The original geothermal system was installed between 2001 and 2002 to provide heating and cooling for the Terrace Apartments (student residences). This was augmented this year with two new installations. Ten units came online January 2009 for the townhouse apartments for heating and cooling.Part two of this year’s ground-source installation saw a geothermal system drilled into the ground at the 105 year-old Davison House (a 66,700 square foot dorm for 182 students and one faculty member) to provide year-round cooling for data closets. Paul Rammelsberg of the S/L/A/M Collaborative who worked with Vassar on the 2009 project explains: “In this building, the geothermal was selected primarily for its unique benefits–its ability to operate efficiently year-round and because it did not need an outdoor condensing unit … Given the siting and design of the building, it would have been very hard to hide [a condensing unit on the roof or on grade].”
Rather than tapping directly into a geothermal steam vent, the wells in Vassar’s systems take advantage of the average difference in ground versus air temperature to provide heating and cooling and are therefore shallower than those at CSI–typically 300 feet each–but they still provide the equivalent of about 31,500 BTUh of energy. “During the design of the townhouse project, we calculated approximately 20 percent operating savings on the cooling side with geothermal,” Rammelsberg says. “Heating costs with the geothermal, at the utility rates Vassar was paying at the time of the analysis, were slightly more expensive. That could easily flip if the cost of gas were to rise faster than the cost of electricity, which we thought to be a somewhat likely scenario.”

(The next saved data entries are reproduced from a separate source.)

Lemma round_task_2 rem s s' v0 v1 v2 d1 d2 (retire : bool) v' :
  in_round rem s v0 v1 v2 d1 d2 -> v_cur s = 2%nat -> vswitch prios retire v' s = Ok s' ->
  (forall next, (next = 0 \/ 2 < next)%nat -> on_course L2 c2 G2 D2 next 2 rem retire v') ->
  in_round rem s' v0 v1 v' d1 retire.
Proof.
  intros [Ec [tl Ed] _ Hl Hsel H1 H2] E0 (Hc & Hd & Hs)%vswitch_inv Hown.
  rewrite E0 in *. rewrite Ec in *. cbn [length] in Hs. rewrite Ed in Hl. cbn in Hl. injection Hl as ->.
  assert (Ed' : v_done s' = false :: d1 :: retire :: tl) by (rewrite Hd, Ed; by destruct retire).
  pose proof (sel_retires 2 retire _ ltac:(done) Hsel) as Hsel'. rewrite <- Hd in Hsel'.
  destruct (select_round _ 2 _ Hsel' ltac:(lia) Hs) as [[En Hdead]|[Hlt Hdead]].
  - split; [done|by eexists|lia|by rewrite Ed', En|done| |].
    + apply (course_other L1 c1 G1 D1 2 _ 1 rem); [done|lia|lia|lia|by left].
    + apply Hown. by left.
  - split; [done|by eexists|lia| |done| |].
    + apply (select_alive 3 prios _ 2); [done|lia|done].
    + apply (course_other L1 c1 G1 D1 2 _ 1 rem); [done|lia|lia|lia|right; lia].
    + apply Hown. right. lia.
Qed.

Though CSI and Vassar have adapted geothermal technology in widely different ways to suit their campus heating and/or cooling requirements, it’s evidence that geothermal is accessible to campuses across the country, whether they’re located over deep geothermal steam vents or not. And with lower overall costs and reduced maintenance requirements, it’s no surprise that Vassar and CSI, as well as many of the other institutions using ground-source heating and cooling, are pleased with their geothermal investments. The repeated use of the technology is confirmation enough. “Adding geothermal heat pumps over the years has allowed us to accommodate the HVAC needs of our growing institution,” reflects Dill.